As relações étnico-raciais e sóciossexuais entre homem branco e mulher negra no Naturalismo de “O Cortiço” - amor e sensualidade; urbanização e costumes.

O que faz a paixão ao coração de um homem? Que mudanças influem em seu corpo ou em seus hábitos? Que comportamentos lhe dita? Que mudanças e transformações lhe provocam? Que é, afinal, isso – a paixão?...

Em "O Cortiço", Aluísio de Azevedo descreve Rita Baiana como pândega, "doida mesmo", que larga tudo por um pagode, para quem não há obrigação ou dia santo, pois gosta de "dançar e cantar à viola" e que, "tirando o defeito da vadiagem", "não é má criatura".
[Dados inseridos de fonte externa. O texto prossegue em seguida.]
(* ===== verification/ScanClauses.v ===== *)
(** * ScanClauses

    The statement-level part of the scanner: [feed], which follows tokens
    outside constructs, and [transition], the clause machine run on top-level
    keywords. *)

From S2P Require Import Prelude Dialect Template Diagnostics Regex ScanState.

Definition kw_in (kw : bytes) (l : list string) : bool := existsb (fun s => bool_decide (kw = bs s)) l.

(** ** The clause machine *)

Definition after_values (kw : bytes) (b : queryBuilder) : queryBuilder :=
  if bool_decide (qb_ctx b = ctxValues) && negb (kw_in kw ["VALUES"%string]) then set_ctx ctxInsertTail b else b.

Definition on_conflict (prev kw : bytes) (b : queryBuilder) : queryBuilder :=
  if isInsert b && kw_in prev ["ON"%string] && kw_in kw ["CONFLICT"%string] && negb (onWasJoin b)
  then set_afterOnConflict true b else b.

Definition clear_cross (kw : bytes) (b : queryBuilder) : queryBuilder :=
  if crossNaturalPending b
     && negb (kw_in kw ["JOIN"; "CROSS"; "NATURAL"; "LEFT"; "RIGHT"; "INNER"; "OUTER"; "FULL"]%string)
  then set_joins (joinPendingOn b) (onWasJoin b) false b else b.

(** The final [switch kw]. *)
Definition clause_step (kw : bytes) (tok : Token) (b : queryBuilder) : queryBuilder :=
  let mark b := with_q (mark_tail (Start tok)) b in
  if kw_in kw ["CROSS"; "NATURAL"]%string then
    if decide (qb_ctx b = ctxFrom) then set_joins (joinPendingOn b) (onWasJoin b) true b else b
  else if kw_in kw ["JOIN"%string] then set_joins (negb (crossNaturalPending b)) (onWasJoin b) false b
  else if kw_in kw ["STRAIGHT_JOIN"%string] then
    if decide (qb_ctx b = ctxFrom) then set_joins true (onWasJoin b) (crossNaturalPending b) b else b
  else if kw_in kw ["USING"%string] then set_joins false (onWasJoin b) (crossNaturalPending b) b
  else if kw_in kw ["ON"%string] then set_joins false (joinPendingOn b) (crossNaturalPending b) b
  else if kw_in kw ["SELECT"%string] then set_ctx ctxProjection b
  else if kw_in kw ["FROM"%string] then set_ctx ctxFrom b
  else if kw_in kw ["WHERE"%string] then
    let b := set_ctx ctxWhere b in
    if Z.ltb (QWhereKwEnd (qb_q b)) 0 && negb (afterOnConflict b)
    then with_q (fun q => q_set_offsets (Z.of_nat (End tok)) (QTailStart q) (QStmtEnd q) q) b else b
  else if kw_in kw ["GROUP"%string] then mark (set_ctx ctxGroupBy b)
  else if kw_in kw ["HAVING"%string] then mark (set_ctx ctxHaving b)
  else if kw_in kw ["ORDER"%string] then mark (set_ctx ctxOrderBy b)
  else if kw_in kw ["LIMIT"; "OFFSET"; "FETCH"; "FOR"]%string then mark (set_ctx ctxTail b)
  else if kw_in kw ["WINDOW"%string] then
    if bool_decide (qb_ctx b ∈ [ctxFrom; ctxWhere; ctxGroupBy; ctxHaving]) then mark b else b
  else if kw_in kw ["UPDATE"%string] then set_ctx ctxUpdateTarget b
  else if kw_in kw ["SET"%string] then
    if decide (qb_ctx b = ctxUpdateTarget) then set_ctx ctxSet b else b
  else if kw_in kw ["INSERT"%string] then set_isInsert true (set_ctx ctxInsertTarget b)
  else if kw_in kw ["VALUES"%string] then set_ctx ctxValues b
  else if kw_in kw ["RETURNING"%string] then mark (set_ctx ctxReturning b)
  else b.

Definition transition (kw : bytes) (tok : Token) (b : queryBuilder) : queryBuilder :=
  let prev := prevKw b in
  clause_step kw tok (clear_cross kw (on_conflict prev kw (after_values kw (set_prevKw kw b)))).

(** ** Tokens outside constructs *)

Section feed.
Context (ToUpper : bytes -> bytes) (path src : bytes).

Abbreviation sp tok := (span path src (Start tok) (End tok)).

Definition feed_lparen (b : queryBuilder) : queryBuilder :=
  let b :=
    if Nat.eqb (depth b) 0 then
      match qb_ctx b with
      | ctxInsertTarget => set_guardSeen false (rowGuardSeen b) (set_ctx ctxInsertColumns b)
      | ctxValues =>
          with_q (fun q => q_set_inserts (QInsertColGuards q) (QInsertValGuards q ++ [[]]) q)
            (set_guardSeen (colGuardSeen b) false (set_ctx ctxInsertValueRow b))
      | _ => b
      end
    else b in
  set_depth (S (depth b)) b.

Definition feed_rparen (b : queryBuilder) : queryBuilder :=
  let b := if Nat.ltb 0 (depth b) then set_depth (depth b - 1) b else b in
  if Nat.eqb (depth b) 0 then
    match qb_ctx b with
    | ctxInsertColumns => set_ctx ctxInsertAfterCol b
    | ctxInsertValueRow => set_ctx ctxValues b
    | _ => b
    end
  else b.

Definition feed (tok : Token) : M unit :=
  let* qb := get_qb in
  if statementEnded qb then
    if is_trivia (Kind tok) then mret_ tt
    else if negb (extraReported qb) then
      errorf CodeMultipleStatements (sp tok)
        "only one statement per query header; start a new `-- name:` header for the next query" [] ;;;
      modify_qb (set_extraReported true)
    else mret_ tt
  else
    when_ (negb (is_trivia (Kind tok)) && negb (bool_decide (Kind tok = KindSemicolon)))
      (modify_q (set_StmtEnd (End tok))) ;;;
    match Kind tok with
    | KindLParen => modify_qb feed_lparen
    | KindRParen => modify_qb feed_rparen
    | KindComma =>
        when_ (Nat.eqb (depth qb) 1
               && ((bool_decide (qb_ctx qb = ctxInsertColumns) && colGuardSeen qb)
                   || (bool_decide (qb_ctx qb = ctxInsertValueRow) && rowGuardSeen qb)))
          (errorf CodePairedGuards (sp tok)
            "unconditional item after optional items in the %s; keep optional column/value pairs at the end (R7)"
            [AStr (ctx_String (qb_ctx qb))])
    | KindSemicolon => when_ (Nat.eqb (depth qb) 0) (modify_qb (set_statementEnded true))
    | KindParamRef => recordParam (tail (Text tok)) (sp tok) [] false false
    | KindPositionalParam =>
        errorf CodePositionalParam (sp tok)
          "positional parameter %q is not allowed; use a named parameter (:name)" [AStr (Text tok)]
    | KindIdent => when_ (Nat.eqb (depth qb) 0) (modify_qb (transition (ToUpper (Text tok)) tok))
    | _ => mret_ tt
    end.
End feed.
Após uma longa ausência da estalagem de "São Romão", onde deixou seu quarto vazio, mas sem descuidar do aluguel, para meter-se em Jacarepaguá com seu novo amante, o Firmo, um "mulato" violeiro, muito bem composto e com um bigodinho sacana na cara, Rita voltou para o cortiço e logo foi recebida com entusiasmo e festa por todos os seus vizinhos e amigos.

Já havia se mudado para lá o português Jerônimo e sua esposa Piedade. Ele, um galego alto, branco, forte, hercúleo – empregara-se como cavoucador na pedreira de João Romão por setenta mil réis. Ela, uma mulher simples, proba, resignada. Ambos eram muito discretos, circunspectos e trabalhadores.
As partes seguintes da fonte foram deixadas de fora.